Towards the end of my year, a friend and I traveled northeast to the big(ger) city of York, England. I (very briefly) considered graduate school in Britain, and the University of York had a fascinating music program, the title of which I can't remember now. While we were there, we took in the sights, which included the local cathedral.
Now, I grew up in a very pretty medium-sized stone church, but by late junior high, my family was involved in a number of church plants. At 21, I was more familiar with elementary school gymnasiums and converted theaters for church -- and the customary rock music and repetitive praise choruses that inevitably follow -- than hymns and choirs and pews and liturgy. As I said, as a college student in west Wales I had already grown to love the rhythm of the Anglican church year, but our little university chapel was small. A real-life cathedral was simply out of my realm of experience.
So it was that I was quite taken aback when my friend said softly, as we stood in the dim, hazy light of the cavernous sanctuary, "I love cathedrals." Why? Okay, they're pretty, but it's just a building. Lots of buildings are impressive these days. (This was, obviously, before I knew much about cathedrals.)
His answer has stayed with me for the eleven years since that trip, and probably always will: the people who built cathedrals could be fairly certain that they would never see the completion of the work they started. Cathedrals take decades to build, and they were built (again, obviously) long before modern machines. Why would any man choose to take on such meticulous, often dangerous, labor, when he would likely never even see the fruit of his labor?
Because God saw, and what they did -- the beautiful spaces they created -- brought glory to God.
I'm thinking about this today for two reasons, and I'll give the second reason first. A friend of my husband's, who blogs passionately and creatively at Five in Tow, has been sharing the renovations she's done on her recently-sold house over the past five years. She's been talking a lot about taking the space that God gives you and making it beautiful. Something about her post today made me think of the cathedrals . . . and also want to dive into a dozen household projects that I know I don't have the time or resources to finish.
The main reason, though, was a post I read via Facebook called The Invisible Mother. I know I've been long-winded already, but go read it now, if you can. In a nutshell, the author likens motherhood to the building of cathedrals. The work of (wo)man that may never be seen (by said woman) in its completion. The giving of life for a project that is so big, so grand, so full of eternity that the workers cannot comprehend the depth and scope of their work. Please, go read it -- it's so much more beautiful there than I can summarize here.

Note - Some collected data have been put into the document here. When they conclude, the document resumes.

Lemma set_degrees_get (l : list (string * list string)) n (acc : gmap string Z) :
  NoDup l.*1 →
  get (foldl (λ acc '(name, d), <[name := Z.of_nat (length d)]> acc) acc l) n
  = match (list_to_map l : gmap string (list string)) !! n with
    | Some d => Z.of_nat (length d)
    | None => get acc n
    end.
Proof.
  revert acc. induction l as [|[k d] l IH]; intros acc Hnd; simpl; [by rewrite lookup_empty|].
  apply NoDup_cons in Hnd as [Hnin Hnd]. rewrite IH, get_insert by done.
  destruct (decide (k = n)) as [->|Hne].
  - rewrite lookup_insert_eq, (not_elem_of_list_to_map_1 l n) by done. done.
  - by rewrite lookup_insert_ne.
Qed.

Lemma build_inDegree_get ms deps n :
  get (build_inDegree ms deps) n = Z.of_nat (length (deps_of deps n)).
Proof.
  assert (NoDup (map_range deps).*1) as Hnd
    by (rewrite map_range_perm; apply NoDup_fst_map_to_list).
  unfold build_inDegree. rewrite set_degrees_get by done.
  rewrite (list_to_map_proper _ _ Hnd (map_range_perm deps)), list_to_map_to_list.
  unfold deps_of. destruct (deps !! n); simpl; [done|].
  apply zero_degrees_get. unfold get. by rewrite lookup_empty.
Qed.

Lemma no_dependencies_order r order :
  hasDependencies r = false → order ≡ₚ modules r → boot_order (modules r) order.
Proof.
  intros Hno Hperm. split; [done|]. intros pre m post -> d Hd. exfalso.
  assert (m ∈ modules r) as Hm by (rewrite <- Hperm; list_in).
  apply not_true_iff_false in Hno. apply Hno. apply existsb_elem. exists m. split; [done|].
  unfold declared in Hd. destruct (DependsOn m) as [[|d' ds]|]; simpl in *; try done;
    by apply elem_of_nil in Hd.
Qed.
Definition CountPending (w : world) : result error Z * world :=
  match Exec Pool (λ _ d, Ok (Z.of_nat (length (filter (λ row, unpublished row = true)
                                                  (outbox_events d))), d)) w with
  | (Err err, w) => (Err (Errorf_w "outbox: count pending: " err), w)
  | (Ok n, w) => (Ok n, w)
  end.

(** ** deadletter.Store *)

Record DLQEntry := {
  d_ID : string; d_Subject : string; d_Data : string; d_Headers : gmap string string;
  d_Error : string; d_Attempts : Z; d_OriginalAt : time; d_DeadAt : time
}.

(** [MarshalHeaders] cannot fail on a map of strings; the JSON object is its map. *)
Definition MarshalHeaders (headers : gmap string string) : result error (gmap string string) :=
  Ok headers.

(** [ON CONFLICT (id) DO NOTHING] *)
Definition stmt_dlq_insert (entry : DLQEntry) : statement db unit := λ k d,
  if decide (d_ID entry ∈ map q_id (dead_letter_queue d)) then Ok (tt, d)
  else Ok (tt, set_dlq (dead_letter_queue d ++
    [{| q_id := d_ID entry; q_subject := d_Subject entry; q_data := d_Data entry;
        q_headers := d_Headers entry; q_error := d_Error entry; q_attempts := d_Attempts entry;
        q_original_at := d_OriginalAt entry; q_dead_at := c_now k |}]) d).

Definition DLQ_Insert (entry : DLQEntry) (w : world) : option error * world :=
  match Exec Pool (stmt_dlq_insert entry) w with
  | (Err err, w) => (Some (Errorf_w ("deadletter: insert " +:+ Quote (d_ID entry) +:+ ": ") err), w)
  | (Ok _, w) => (None, w)
  end.

Definition scan_dlq (q : dlq_row) : DLQEntry :=
  {| d_ID := q_id q; d_Subject := q_subject q; d_Data := q_data q; d_Headers := q_headers q;
     d_Error := q_error q; d_Attempts := q_attempts q; d_OriginalAt := q_original_at q;
     d_DeadAt := q_dead_at q |}.

Definition GetDeadLetters (limit : Z) (w : world) : result error (list DLQEntry) * world :=
  match Exec Pool (λ _ d, if decide (limit < 0)%Z then Err negative_limit
                          else Ok (take (Z.to_nat limit) (by_dead_at (dead_letter_queue d)), d)) w with
  | (Err err, w) => (Err (Errorf_w "deadletter: query: " err), w)
  | (Ok rows, w) =>
      match Ping w with
      | (Some err, w) =>
          let '(closeErr, w) := Ping w in
          let err := Errorf_w "deadletter: iterate rows: " err in
          (Err (default err (Do (Some err) closeErr "close rows")), w)
      | (None, w) => (Ok (map scan_dlq rows), w)
      end
  end.

(** [DELETE FROM dead_letter_queue WHERE id = $1] *)
Definition DLQ_Retry (id : string) (w : world) : option error * world :=
  match Exec Pool (λ _ d, Ok (tt, set_dlq (filter (λ q, q_id q ≠ id) (dead_letter_queue d)) d)) w with
  | (Err err, w) => (Some (Errorf_w ("deadletter: retry (delete) " +:+ Quote id +:+ ": ") err), w)
  | (Ok _, w) => (None, w)
  end.

(** ** OutboxMiddleware *)

Record RawMessage := { m_ID : string; m_Name : string; m_Headers : option (gmap string string);
                       m_Data : string }.

Definition Publish (subject : string) (msg : RawMessage) (w : world) : option error * world :=
  let id := m_ID msg in
  if (id =? "")%string then (Some (EText "outbox middleware: message ID must not be empty"), w)
  else
    let eventType := index (m_Headers msg) "event_type" in
    let eventType :=
      if (eventType =? "")%string
      then if (m_Name msg =? "")%string then subject else m_Name msg
      else eventType in
    match InsertEntry
            {| e_ID := id; e_AggregateType := index (m_Headers msg) "aggregate_type";
               e_AggregateID := index (m_Headers msg) "aggregate_id"; e_EventType := eventType;
               e_Payload := m_Data msg; e_TraceID := index (m_Headers msg) "trace_id";
               e_Metadata := zeroMetadata; e_CreatedAt := zeroTime; e_ClaimedAt := None;
               e_LeaseToken := ""; e_PublishedAt := None; e_RetryCount := 0; e_LastError := "" |} w with
    | (Some err, w) =>
        (Some (Errorf_w ("outbox middleware: publish " +:+ Quote id +:+ ": ") err), w)
    | (None, w) => (None, w)
    end.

I should also point out that there are interesting thoughts in the comments. Several people have protested that nothing good comes from being invisible, that we should be teaching our children to respect us and appreciate our work, so that in time they will go out into the world to be respectful and appreciative. I can see both sides of the issue, but I think the people commenting miss the major point of the post. Yes, I want my children to understand work and to respect and appreciate it, but frankly, I think it is largely my husband's job to see that they respect and appreciate me and my work. I'll direct them to acknowledge everything else appropriately. I'm more concerned with whom I'm building a monument to, whether it's worth the time and energy and risk to sacrifice endlessly for "projects" I likely won't see completed.
But God always completes his work, and it is his work that I do, and I hope, I pray, to be doing it for his glory alone, and not my own. Like building a cathedral.